Go through the data below line by line. Give only the number of lines that contain "FileRule".
Data records: Begin
Inductive ScheduleLabel :=
  (** A node starts its worker from a snapshot of the cursors. *)
  | SStart (now : DateTime)
  | SWake (i : nat) (now : DateTime)
  | SAcquire (i : nat)
  | SProduced (i : nat) (answer : result string Payload) (now : DateTime) (at_ : Z)
  (** The submission of [write], the record of the payload, or one that never reached the store. *)
  | SSubmit (i : nat) (write : TaskWrite) (now : DateTime)
  | SRefused (i : nat) (now : DateTime)
  | SStop (i : nat)
  (** Anything else that happens to the store leaves the cursor alone. *)
  | SOther (state : MemoryState).

Definition put_workers (v : list Worker) (s : ScheduleSystem) : ScheduleSystem :=
  {| sc_state := sc_state s; sc_workers := v |}.
Definition worker_step (i : nat) (f : Worker → option Worker) (s : ScheduleSystem) : option ScheduleSystem :=
  match sc_workers s !! i with
  | Some w => match f w with Some w => Some (put_workers (<[i := w]> (sc_workers s)) s) | None => None end
  | None => None
  end.

(** [submit_scheduled] of the store, by the worker at [i]. *)
Definition submit_step (i : nat) (write : TaskWrite) (now : DateTime) (s : ScheduleSystem) :
    option (list Accepted * ScheduleSystem) :=
  match sc_workers s !! i with
  | Some w =>
      match wr_phase w with
      | Submitting pending =>
          let '(answer, state) :=
            store_scheduled {| sw_name := pn_name pending; sw_occurrence := pn_occurrence pending;
                               sw_write := write |} now (sc_state s) in
          match worker_submitted (is_ok answer) now w with
          | Some w => Some (match answer with
                            | Ok (Some _) => [{| ap_occurrence := pn_occurrence pending; ap_at := now |}]
                            | _ => []
                            end,
                            {| sc_state := state; sc_workers := <[i := w]> (sc_workers s) |})
          | None => None
          end
      | _ => None
      end
  | None => None
  end.
Example timers_fire_when_due_witness :
  fired_at second_tick = 16 * SECOND ∧ 6 * SECOND + 10 * SECOND ≤ fired_at second_tick ∧ tw_iter_count second_tick = 2.
Proof.
  assert (Hout : engine_shown quiet_run (start_of quiet_registry) = quiet_before ++ Fired second_tick :: [])
    by reflexivity.
  assert (Hoff : ck_utc (at_ 0) = ck_instant (at_ 0) + 0) by reflexivity.
  assert (Hstep : Forall (in_step 0) quiet_run) by (by repeat constructor).
  assert (Hls : instants_from (ck_instant (at_ 0)) quiet_run)
    by (vm_compute; repeat split; intros H; discriminate H).
  destruct (timers_fire_when_due emitter_conf_default quiet_registry snapshot consume (at_ 0) 0
    (start_of quiet_registry) quiet_run (engine_shown quiet_run (start_of quiet_registry))
    (ends quiet_run (start_of quiet_registry)) quiet_before second_tick [] quiet_built quiet_starts Hoff Hstep Hls
    (ran_ends _ _ quiet_ran) Hout) as (_ & Htouch & Hcount).
  split; [reflexivity|]. split.
  - apply (Htouch (6 * SECOND) (6 * SECOND + 0 + 10 * SECOND)).
    + left. reflexivity.
    + apply list_elem_of_lookup. exists 3%nat. reflexivity.
    + reflexivity.
  - rewrite Hcount. reflexivity.
Defined.
End Examples.
(** The flat view: issues of the root and of single fields. *)
Definition flat_key (p : Path) : option string :=
  match p with [] => Some "non_field_errors"%string | [SegField f] => Some f | _ => None end.
Definition to_field_map_flat (r : ValidationReport) : gmap string (list string) :=
  fold_left (λ m i, match flat_key (vi_path i) with
                    | Some key => <[key := default [] (m !! key) ++ [ve_message (vi_invalid i)]]> m
                    | None => m
                    end) r ∅.

(** ** Nested JSON *)

(** [map.entry(key).or_insert_with(..)], and what is done to the entry. *)
Fixpoint object_entry (key : string) (fresh : Json) (f : Json → Json) (members : list (string * Json)) : list (string * Json) :=
  match members with
  | [] => [(key, f fresh)]
  | (k, v) :: members => if String.eqb k key then (k, f v) :: members else (k, v) :: object_entry key fresh f members
  end.
Definition object_insert (key : string) (value : Json) : list (string * Json) → list (string * Json) :=
  object_entry key value (λ _, value).
Definition push_value (value : Json) (entry : Json) : Json :=
  match entry with JArray values => JArray (values ++ [value]) | other => other end.
Definition as_object (value : Json) : Json := match value with JObject _ => value | _ => JObject [] end.
Definition array_values (value : Json) : list Json := match value with JArray values => values | _ => [] end.
(** [while arr.len() <= idx { arr.push(Null) }]. *)
Definition pad_to (length : nat) (values : list Json) : list Json :=
  values ++ repeat JNull (length - List.length values).

Fixpoint insert_at (segments : Path) (message : Json) (cur : Json) : Json :=
  match segments with
  | [] => cur
  | (SegField key | SegKey key) :: rest =>
      match cur with
      | JObject members =>
          JObject match rest with
                  | [] => object_entry key (JArray []) (push_value message) members
                  | _ => object_entry key (JObject []) (λ entry, insert_at rest message (as_object entry)) members
                  end
      | other => other
      end
  | SegIndex index :: rest =>
      let values := pad_to (S index) (array_values cur) in
      JArray (alter (λ element, match rest with
                                | [] => push_value message match element with JNull => JArray [] | other => other end
                                | _ => insert_at rest message (as_object element)
                                end) index values)
  end.
Definition push_issue (message : Json) (p : Path) (root : Json) : Json :=
  match p with
  | [] =>
      match root with
      | JObject members => JObject (object_entry "non_field_errors" (JArray []) (push_value message) members)
      | other => other
      end
  | _ => insert_at p message root
  end.
Definition to_nested_with (render : ValidationError → Json) (r : ValidationReport) : Json :=
  fold_left (λ root i, push_issue (render (vi_invalid i)) (vi_path i) root) r (JObject []).
Definition error_to_json (e : ValidationError) : Json :=
  let params := fold_left (λ members p, object_insert p.1 (JString p.2) members) (ve_params e) [] in
  JObject [("code", JString (ve_code e)); ("message", JString (ve_message e)); ("params", JObject params)]%string.
Definition to_nested_errors : ValidationReport → Json := to_nested_with error_to_json.
Definition to_nested_messages : ValidationReport → Json := to_nested_with (λ e, JString (ve_message e)).

(** ** Validating values *)

Definition Validator (T : Type) : Type := T → result ValidationReport unit.
Definition validate_option {T} (validate : Validator T) : Validator (option T) :=
  λ value, match value with Some v => validate v | None => Ok tt end.
(** The issues of the elements, in order, each under its index. *)
Fixpoint vec_issues {T} (validate : Validator T) (index : nat) (values : list T) (report : ValidationReport) : ValidationReport :=
  match values with
  | [] => report
  | v :: values =>
      vec_issues validate (S index) values
        match validate v with Err r => report_extend (report_prefix (SegIndex index) r) report | Ok _ => report end
  end.
Definition validate_vec {T} (validate : Validator T) : Validator (list T) :=
  λ values, match vec_issues validate 0 values [] with [] => Ok tt | report => Err report end.

(** ** Validators *)

Section Validators.
Definition check (valid : bool) (e : ValidationError) : result ValidationError unit := if valid then Ok tt else Err e.
Definition err_param (code message key value : string) : ValidationError :=
  with_param key value (validation_error_new code message).

Definition present {T} (v : option T) : result ValidationError unit :=
  check (bool_decide (is_Some v)) (validation_error_new "required" "This field is required.").
Definition non_empty (s : string) : result ValidationError unit :=
  check (negb (is_blank s)) (validation_error_new "blank" "This field may not be blank.").
Definition min_len (n : Z) (s : string) : result ValidationError unit :=
  check (n <=? char_count s)
    (err_param "min_length" ("Ensure this field has at least " +:+ pretty n +:+ " characters.") "min" (pretty n)).
Definition max_len (n : Z) (s : string) : result ValidationError unit :=
  check (char_count s <=? n)
    (err_param "max_length" ("Ensure this field has at most " +:+ pretty n +:+ " characters.") "max" (pretty n)).
Definition exact_len (n : Z) (s : string) : result ValidationError unit :=
  check (char_count s =? n)
    (err_param "exact_length" ("Ensure this field has exactly " +:+ pretty n +:+ " characters.") "exact" (pretty n)).
Definition min_bytes (n : Z) (s : string) : result ValidationError unit :=
  check (n <=? str_len s)
    (err_param "min_bytes" ("Ensure this field has at least " +:+ pretty n +:+ " bytes.") "min" (pretty n)).
Definition max_bytes (n : Z) (s : string) : result ValidationError unit :=
  check (str_len s <=? n)
    (err_param "max_bytes" ("Ensure this field has at most " +:+ pretty n +:+ " bytes.") "max" (pretty n)).
Definition exact_bytes (n : Z) (s : string) : result ValidationError unit :=
  check (str_len s =? n)
    (err_param "exact_bytes" ("Ensure this field has exactly " +:+ pretty n +:+ " bytes.") "exact" (pretty n)).
Definition min_chars (n : Z) (s : string) : result ValidationError unit :=
  check (n <=? char_count s)
    (err_param "min_chars" ("Ensure this field has at least " +:+ pretty n +:+ " characters.") "min" (pretty n)).
Definition max_chars (n : Z) (s : string) : result ValidationError unit :=
  check (char_count s <=? n)
    (err_param "max_chars" ("Ensure this field has at most " +:+ pretty n +:+ " characters.") "max" (pretty n)).
Definition all_digits (s : string) : result ValidationError unit :=
  check (all_bytes (λ c, (48 <=? byte c)%nat && (byte c <=? 57)%nat) s)
    (validation_error_new "digits" "Only digits are allowed.").

Definition min_value (min v : Z) : result ValidationError unit :=
  check (min <=? v)
    (err_param "min_value" ("Ensure this value is greater than or equal to " +:+ pretty min +:+ ".") "min" (pretty min)).
Definition max_value (max v : Z) : result ValidationError unit :=
  check (v <=? max)
    (err_param "max_value" ("Ensure this value is less than or equal to " +:+ pretty max +:+ ".") "max" (pretty max)).
Definition range (min max v : Z) : result ValidationError unit :=
  check (negb ((v <? min) || (max <? v)))
    (with_param "max" (pretty max) (err_param "value_range"
       ("Ensure this value is between " +:+ pretty min +:+ " and " +:+ pretty max +:+ ".") "min" (pretty min))).
Definition min_exclusive (min v : Z) : result ValidationError unit :=
  check (min <? v)
    (err_param "min_value" ("Ensure this value is greater than " +:+ pretty min +:+ ".") "min" (pretty min)).
Definition max_exclusive (max v : Z) : result ValidationError unit :=
  check (v <? max)
    (err_param "max_value" ("Ensure this value is less than " +:+ pretty max +:+ ".") "max" (pretty max)).
(** Rust's [%] truncates; a multiple of zero is refused before it divides. *)
Definition multiple_of (multiple v : Z) : result ValidationError unit :=
  check (negb ((multiple =? 0) || negb (Z.rem v multiple =? 0)))
    (err_param "multiple_of" ("Ensure this value is a multiple of " +:+ pretty multiple +:+ ".") "multiple_of" (pretty multiple)).
Inductive MultipartError :=
  | MpInvalid (text : string)
  | MpUnsupported (field reason : string)
  | MpTooLarge (field reason : string)
  | MpValidation (report : ValidationReport)
  | MpIo (text : string).
Definition field_error (field code message : string) : ValidationIssue :=
  {| vi_path := [SegField field]; vi_invalid := validation_error_new code message |}.
Definition missing_field (field : string) : MultipartError := MpValidation [field_error field "required" "This field is required."].
Definition invalid_field (field message : string) : MultipartError := MpValidation [field_error field "invalid" message].
Definition mp_status (e : MultipartError) : Z :=
  match e with MpInvalid _ | MpIo _ => 400 | MpUnsupported _ _ => 415 | MpTooLarge _ _ => 413 | MpValidation _ => 422 end.
Definition mp_code (e : MultipartError) : string :=
  match e with
  | MpInvalid _ | MpIo _ => "invalid_multipart_form"
  | MpUnsupported _ _ => "unsupported_upload"
  | MpTooLarge _ _ => "upload_too_large"
  | MpValidation _ => "validation_error"
  end.
Definition mp_text (e : MultipartError) : string :=
  match e with
  | MpInvalid text => "invalid multipart form: " +:+ text
  | MpUnsupported field reason => "unsupported multipart field '" +:+ field +:+ "': " +:+ reason
  | MpTooLarge field reason => "multipart field '" +:+ field +:+ "' is too large: " +:+ reason
  | MpValidation _ => "validation failed"
  | MpIo text => "I/O error: " +:+ text
  end.
(** From [axum_extra]'s error: its status and text. *)
Definition mp_of_axum (status : Z) (text : string) : MultipartError :=
  if status =? 413 then MpTooLarge "body" text else MpInvalid text.
Definition report_of_multipart (e : MultipartError) : ErrorReport :=
  match e with
  | MpValidation report => report_validation report
  | other => error_report_new (mp_status other) KindParse (mp_code other) (mp_text other)
  end.
Definition error_of_multipart (e : MultipartError) : VyuhError :=
  match e with
  | MpValidation report => error_of_report report
  | other => error_with_context (mp_text other) (error_new KBadRequest)
  end.

(** ** Files and rules *)

Inductive UploadedFileData := InMemory (bytes : string) | InTemp (bytes : string).
Record UploadedFile := {
  uf_field : string; uf_name : option string; uf_content_type : option string; uf_sniffed : option string;
  uf_size : Z; uf_data : UploadedFileData }.
Definition data_bytes (d : UploadedFileData) : string := match d with InMemory bytes | InTemp bytes => bytes end.
Definition is_memory (f : UploadedFile) : bool := match uf_data f with InMemory _ => true | InTemp _ => false end.
Definition memory_bytes (f : UploadedFile) : option string := match uf_data f with InMemory bytes => Some bytes | InTemp _ => None end.
Definition bytes_limited (max : Z) (f : UploadedFile) : result MultipartError string :=
  if max <? uf_size f then Err (MpTooLarge (uf_field f) ("file exceeds " +:+ pretty max +:+ " bytes"))
  else Ok (data_bytes (uf_data f)).

Record UploadConf := {
  up_dir : string; up_base_url : option string; up_temp_dir : option string; up_max_request_bytes : Z; up_max_file_bytes : Z;
  up_max_files : Z; up_max_fields : Z; up_memory_threshold : Z }.
Definition upload_conf_default : UploadConf :=
  {| up_dir := "uploads"; up_base_url := Some "/uploads"%string; up_temp_dir := None; up_max_request_bytes := 25 * 1024 * 1024;
     up_max_file_bytes := 10 * 1024 * 1024; up_max_files := 20; up_max_fields := 100; up_memory_threshold := 256 * 1024 |}.

Inductive SniffRule := SniffImage | SniffMime (types : gset string).
Definition sniff_mime (values : list string) : SniffRule := SniffMime (list_to_set (List.map to_ascii_lowercase values)).
Definition sniff_api_name (r : SniffRule) : string := match r with SniffImage => "image" | SniffMime _ => "mime" end.
Definition sniff_allows (r : SniffRule) (sniffed : string) : bool :=
  match r with SniffImage => String.prefix "image/" sniffed | SniffMime types => bool_decide (sniffed ∈ types) end.
Definition sniff_validate (field : string) (r : SniffRule) (sniffed : option string) : result MultipartError unit :=
  match sniffed with
  | None => Err (MpUnsupported field "could not detect uploaded file type")
  | Some sniffed =>
      if sniff_allows r sniffed then Ok tt
      else Err (MpUnsupported field ("uploaded file content was detected as '" +:+ sniffed +:+ "'"))
  end.

Record FieldRule := { tr_required : bool; tr_max_length : option Z; tr_max_bytes : option Z; tr_multiple : bool }.
Definition field_rule_new : FieldRule := {| tr_required := false; tr_max_length := None; tr_max_bytes := None; tr_multiple := false |}.
Record FileRule := {
  fl_required : bool; fl_max_size : option Z; fl_content_types : gset string; fl_extensions : gset string;
  fl_sniff : option SniffRule; fl_multiple : bool }.
Definition file_rule_new : FileRule :=
  {| fl_required := false; fl_max_size := None; fl_content_types := ∅; fl_extensions := ∅; fl_sniff := None; fl_multiple := false |}.
Definition fl_with_content_types (values : list string) (r : FileRule) : FileRule :=
  {| fl_required := fl_required r; fl_max_size := fl_max_size r; fl_content_types := list_to_set (List.map to_ascii_lowercase values);
     fl_extensions := fl_extensions r; fl_sniff := fl_sniff r; fl_multiple := fl_multiple r |}.
Fixpoint trim_dots (s : string) : string :=
  match s with String c rest => if (byte c =? 46)%nat then trim_dots rest else s | EmptyString => EmptyString end.
Definition fl_with_extensions (values : list string) (r : FileRule) : FileRule :=
  {| fl_required := fl_required r; fl_max_size := fl_max_size r; fl_content_types := fl_content_types r;
     fl_extensions := list_to_set (List.map (λ v, to_ascii_lowercase (trim_dots v)) values);
     fl_sniff := fl_sniff r; fl_multiple := fl_multiple r |}.
(** The part of [rsplit_once('.')] after the last dot. *)
Fixpoint after_last_dot (s : string) : option string :=
  match s with
  | EmptyString => None
  | String c rest =>
      match after_last_dot rest with
      | Some extension => Some extension
      | None => if (byte c =? 46)%nat then Some rest else None
      end
  end.
Definition content_type_allowed (r : FileRule) (content_type : string) : bool :=
  bool_decide (to_ascii_lowercase content_type ∈ fl_content_types r).
Definition extension_allowed (r : FileRule) (file_name : option string) : bool :=
  match file_name ≫= after_last_dot with
  | Some extension => bool_decide (to_ascii_lowercase extension ∈ fl_extensions r)
  | None => false
  end.
Definition validate_headers (r : FileRule) (field : string) (file_name content_type : option string) : result MultipartError unit :=
  let? _ :=
    if bool_decide (fl_content_types r = ∅) then Ok tt
    else match content_type with
         | None => Err (MpUnsupported field "missing file content type")
         | Some content_type =>
             if content_type_allowed r content_type then Ok tt
             else Err (MpUnsupported field ("unsupported content type '" +:+ to_ascii_lowercase content_type +:+ "'"))
         end in
  if bool_decide (fl_extensions r = ∅) || extension_allowed r file_name then Ok tt
  else Err (MpUnsupported field "unsupported file extension").
Definition validate_sniff (r : FileRule) (field : string) (sniffed : option string) : result MultipartError unit :=
  match fl_sniff r with Some rule => sniff_validate field rule sniffed | None => Ok tt end.
Lemma split_all_cons sep c rest :
  split_all sep (String c rest) =
    if Ascii.eqb c sep then EmptyString :: split_all sep rest
    else match split_all sep rest with a :: l => String c a :: l | [] => [String c EmptyString] end.
Proof. done. Qed.
Lemma split_all_nonempty c s : split_all c s ≠ [].
Proof. destruct s; [done|]. rewrite split_all_cons. case_match; [done|]. by case_match. Qed.
Lemma split_all_app c a b : split_all c (a +:+ String c b) = split_all c a ++ split_all c b.
Proof.
  induction a as [|x a IH].
  - change (EmptyString +:+ String c b) with (String c b). by rewrite split_all_cons, Ascii.eqb_refl.
  - rewrite string_app_cons, !split_all_cons, IH. destruct (Ascii.eqb x c); [done|].
    destruct (split_all c a) eqn:Hs; [by apply split_all_nonempty in Hs|done].
Qed.
Lemma split_all_no_sep c s piece : piece ∈ split_all c s → contains_byte c piece = false.
Proof.
  revert piece. induction s as [|x s IH]; intros piece; [by intros ->%list_elem_of_singleton|]. rewrite split_all_cons.
  destruct (Ascii.eqb_spec x c) as [->|Hx].
  - intros [->|Hin]%elem_of_cons; [done|by apply IH].
  - destruct (split_all c s) as [|h t] eqn:Hs; [by apply split_all_nonempty in Hs|].
    intros [->|Hin]%elem_of_cons; [|apply IH; by right].
    unfold contains_byte. cbn. rewrite (proj2 (Ascii.eqb_neq c x)) by congruence. apply (IH h). by left.
Qed.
Data records: End
_Exercise output_
8